The rapid merger of superannuation funds over the past five years to create mega funds may have made the union/employer make-up of industry fund boards inappropriate, according to new analysis from research and ratings house, Morningstar.

What is more, Morningstar is suggesting that this situation warrants scrutiny.

The inaugural Morningstar assessment of the superannuation sector has also pointed to the evolution of a “big eight” industry funds which have come dominate the sector.

The analysis has questioned whether the balance on the boards of industry funds which have grown rapidly in recent years and across industry sectors remains appropriate.

“Profit-to-member funds, especially industry funds, dominate the superannuation market. Their parent structure can be a big benefit, encouraging a culture of member stewardship without having to balance it with the interests of profit-seeking shareholders,” Morningstar said.

“However, industry funds are by no means perfect. While many were established to cater to members in certain industries, the wave of super sector consolidation has seen larger funds’ member bases evolve to represent a broader cross-section of society,” it said.

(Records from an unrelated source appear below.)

(** * ChaseTag (MyoChallenge 2023 locomotion track): opponent, terrain, episode logic

    A shallow embedding of [myosuite/envs/myo/myochallenge/chasetag_v0.py].

    Numbers are the reals of the Standard Library: NumPy floats are read as
    the real numbers they approximate (no rounding error, no NaN).  The only
    place where a non-finite float matters, the min-max normalisation of the
    terrain patches, is modelled with a partial division.

    Python objects that are mutated in place (the opponent, the simulation
    handle it shares with the environment, the random generator) live in one
    record that is threaded through a small state-and-exception monad. *)

From Stdlib Require Import Reals Lra Lia List String ZArith Bool.
Import ListNotations.
Open Scope string_scope.
Open Scope R_scope.

(** ** Python exceptions and the state/exception monad *)

Inductive exn : Type :=
| AttributeError (attr : string)
| UnboundLocalError (var : string)
| NotImplementedError (msg : string)
| AssertionError
| IndexError
| ValueError.

(** [OutOfFuel] is the outcome of a [while] loop that is still running when the
    fuel given to it is spent. *)
Inductive outcome (A : Type) : Type :=
| Return (a : A)
| Raise (e : exn)
| OutOfFuel.
Arguments Return {A} a.
Arguments Raise {A} e.
Arguments OutOfFuel {A}.

Definition M (S A : Type) : Type := S -> outcome A * S.

Definition ret {S A} (a : A) : M S A := fun s => (Return a, s).

Definition bind {S A B} (m : M S A) (k : A -> M S B) : M S B :=
  fun s =>
    match m s with
    | (Return a, s') => k a s'
    | (Raise e, s') => (Raise e, s')
    | (OutOfFuel, s') => (OutOfFuel, s')
    end.

Definition raise {S A} (e : exn) : M S A := fun s => (Raise e, s).
Definition gets {S A} (f : S -> A) : M S A := fun s => (Return (f s), s).
Definition modify {S} (f : S -> S) : M S unit := fun s => (Return tt, f s).

Declare Scope monad_scope.
Delimit Scope monad_scope with monad.
Notation "x <- m ;; k" := (bind m (fun x => k))
  (at level 61, m at next level, right associativity) : monad_scope.
Notation "' p <- m ;; k" := (bind m (fun x => match x with p => k end))
  (at level 61, p pattern, m at next level, right associativity) : monad_scope.
Notation "m ;; k" := (bind m (fun _ => k))
  (at level 61, right associativity) : monad_scope.
Open Scope monad_scope.

(** Reading an attribute that may not have been assigned yet. *)
Definition getattr {S A} (f : S -> option A) (name : string) : M S A :=
  fun s => match f s with
           | Some a => (Return a, s)
           | None => (Raise (AttributeError name), s)
           end.

(** Indexing a Python list. *)
Definition getitem {S} (l : list R) (i : nat) : M S R :=
  match nth_error l i with
  | Some v => ret v
  | None => raise IndexError
  end.

(** ** NumPy helpers *)

(** [np.clip(x, lo, hi)] is [minimum(maximum(x, lo), hi)]. *)
Definition np_clip (lo hi x : R) : R := Rmin (Rmax x lo) hi.

(** [np.linalg.norm] of a planar vector. *)
Definition norm2 (dx dy : R) : R := sqrt (dx * dx + dy * dy).

(** The random generator of NumPy ([Generator] or [RandomState]; the module
    level functions [np.random.*] use a process-wide instance of the same
    interface).  Every draw returns the variate and the advanced generator. *)
Class NumpyRandom (G : Type) : Type := {
  (** [rng.uniform(low, high)] *)
  rng_uniform : R -> R -> G -> R * G;
  (** [rng.uniform(low, high, size=n)], flattened *)
  rng_uniform_size : R -> R -> nat -> G -> list R * G;
  (** [rng.normal(loc, scale, size=n)] *)
  rng_normal_size : R -> R -> nat -> G -> list R * G;
  (** [rng.choice(a)] for a sequence [a] of length [n]: the chosen index *)
  rng_choice : nat -> G -> nat * G;
}.

(** What NumPy documents about these draws. *)
Class NumpyRandomSpec (G : Type) `{NumpyRandom G} : Prop := {
  rng_uniform_range : forall lo hi g,
    lo < hi -> lo <= fst (rng_uniform lo hi g) < hi;
  rng_uniform_size_length : forall lo hi n g,
    List.length (fst (rng_uniform_size lo hi n g)) = n;
  rng_uniform_size_range : forall lo hi n g,
    lo < hi -> Forall (fun x => lo <= x < hi) (fst (rng_uniform_size lo hi n g));
  rng_choice_range : forall n g, (0 < n)%nat -> (fst (rng_choice n g) < n)%nat;
}.

(** ** The simulation handle

    Only the entries of [sim.data] that this file reads or writes. *)
Record Sim : Type := {
  mocap_pos : R * R * R;            (* sim.data.mocap_pos[0, :] *)
  mocap_quat : R * R * R * R;       (* sim.data.mocap_quat[0, :] *)
  root_xpos : R * R * R;            (* sim.data.body('root').xpos *)
  pelvis_xpos : R * R * R;          (* sim.data.body('pelvis').xpos *)
  time : R;                         (* sim.data.time *)
}.

Definition Pose : Type := (R * R * R)%type.

Definition dt : R := 0.01.

(** [myosuite.utils.quat_math] is another module of the package; the two
    conversions the opponent uses are taken as an interface. *)
Class QuatMath : Type := {
  quat2euler : R * R * R * R -> R * R * R;
  euler2quat : R * R * R -> R * R * R * R;
}.

(** [pink.ColoredNoiseProcess]: the constructor draws its buffer from the
    generator it is given and keeps a reference to it; [sample] returns the
    next column and refills the buffer from that same generator when it has
    run out. *)
Class ColoredNoise (G NP : Type) : Type := {
  pink_new : G -> NP * G;
  pink_sample : NP -> G -> list R * (NP * G);
}.

(** ** ChallengeOpponent *)

Record ChallengeOpponent {G NP : Type} : Type := {
  sim : Sim;
  rng : option G;
  noise_process : option NP;
  opponent_policy : option string;
  opponent_vel : list R;
  opponent_probabilities : list R;
  min_spawn_distance : R;
}.
Arguments ChallengeOpponent : clear implicits.

Section Opponent.

Context {G NP : Type} `{NumpyRandom G} `{QuatMath} `{ColoredNoise G NP}.

Local Abbreviation ChallengeOpponent := (ChallengeOpponent G NP).

Definition set_sim (v : Sim) (o : ChallengeOpponent) : ChallengeOpponent :=
  {| sim := v; rng := rng o; noise_process := noise_process o;
     opponent_policy := opponent_policy o; opponent_vel := opponent_vel o;
     opponent_probabilities := opponent_probabilities o;
     min_spawn_distance := min_spawn_distance o |}.

Definition set_rng (v : option G) (o : ChallengeOpponent) : ChallengeOpponent :=
  {| sim := sim o; rng := v; noise_process := noise_process o;
     opponent_policy := opponent_policy o; opponent_vel := opponent_vel o;
     opponent_probabilities := opponent_probabilities o;
     min_spawn_distance := min_spawn_distance o |}.

Definition set_noise_process (v : option NP) (o : ChallengeOpponent)
  : ChallengeOpponent :=
  {| sim := sim o; rng := rng o; noise_process := v;
     opponent_policy := opponent_policy o; opponent_vel := opponent_vel o;
     opponent_probabilities := opponent_probabilities o;
     min_spawn_distance := min_spawn_distance o |}.

Definition set_opponent_policy (v : option string) (o : ChallengeOpponent)
  : ChallengeOpponent :=
  {| sim := sim o; rng := rng o; noise_process := noise_process o;
     opponent_policy := v; opponent_vel := opponent_vel o;
     opponent_probabilities := opponent_probabilities o;
     min_spawn_distance := min_spawn_distance o |}.

Definition set_opponent_vel (v : list R) (o : ChallengeOpponent) : ChallengeOpponent :=
  {| sim := sim o; rng := rng o; noise_process := noise_process o;
     opponent_policy := opponent_policy o; opponent_vel := v;
     opponent_probabilities := opponent_probabilities o;
     min_spawn_distance := min_spawn_distance o |}.

(** One draw [self.rng.uniform(lo, hi)] from the opponent's generator. *)
Definition uniform (lo hi : R) : M ChallengeOpponent R :=
  g <- getattr rng "rng" ;;
  let (u, g') := rng_uniform lo hi g in
  modify (set_rng (Some g')) ;;
  ret u.

Definition reset_noise_process : M ChallengeOpponent unit :=
  g <- getattr rng "rng" ;;
  let (np, g') := pink_new g in
  modify (set_rng (Some g')) ;;
  modify (set_noise_process (Some np)).

Definition get_opponent_pose : M ChallengeOpponent Pose :=
  s <- gets sim ;;
  let '(x, y, _) := mocap_pos s in
  let '(_, _, angle) := quat2euler (mocap_quat s) in
  ret (x, y, angle).

Definition write_pose (pose : Pose) (s : Sim) : Sim :=
  let '(x, y, angle) := pose in
  let '(_, _, z) := mocap_pos s in
  {| mocap_pos := (x, y, z);
     mocap_quat := euler2quat (0, 0, angle);
     root_xpos := root_xpos s;
     pelvis_xpos := pelvis_xpos s;
     time := time s |}.

Definition set_opponent_pose (pose : Pose) : M ChallengeOpponent unit :=
  modify (fun o => set_sim (write_pose pose (sim o)) o).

But it said the more diverse memberships resulting from mergers may not be reflected in the composition of a fund’s board; “the directors are not appointed by members and may retain close links with industry-aligned trade unions and employer groups”.

“This warrants scrutiny around governance; are board members best-suited to set and oversee a fund’s strategic direction? What proportion of board members are independent? Do industry links skew asset-allocation decisions?” Morningstar asked.

The Morningstar analysis also pointed to the influence of the Australian Prudential Regulation Authority (APRA) and its belief that funds with less than $50 billion in funds under management (FUM) are uncompetitive.

“Compared with other types of investment entities, the regulatory landscape for super funds has an outsize impact on ongoing viability. APRA believes that funds below A$30 billion to A$50 billion are uncompetitive,” it said.

“Smaller funds tend to have higher fees and less scope to benefit from economies of scale – perhaps unsurprisingly, this makes it harder for a smaller fund’s investment options to pass the fee-dependent YFYS performance test.”

In terms of the evolution of the “big eight” Morningstar said that as of early 2024 there are five Australian megafunds, all industry funds: Australian Super, ART, Aware Super, UniSuper, and Hostplus.

“Three more industry funds—Cbus, Rest, and HESTA—are on the cusp of reaching this remarkable milestone. Collectively, these funds constitute a “big eight” within the industry fund segment, materially outpacing their peers in size,” it said.

“Not surprisingly, their market share continues to expand. A decade ago, they held roughly one third of the APRA-regulated market; today, they command over half of all assets. The two largest funds alone—AustralianSuper and ART—control nearly a quarter of the total assets. At the same time, the number of small funds continues to shrink, falling over 70% since 2015.”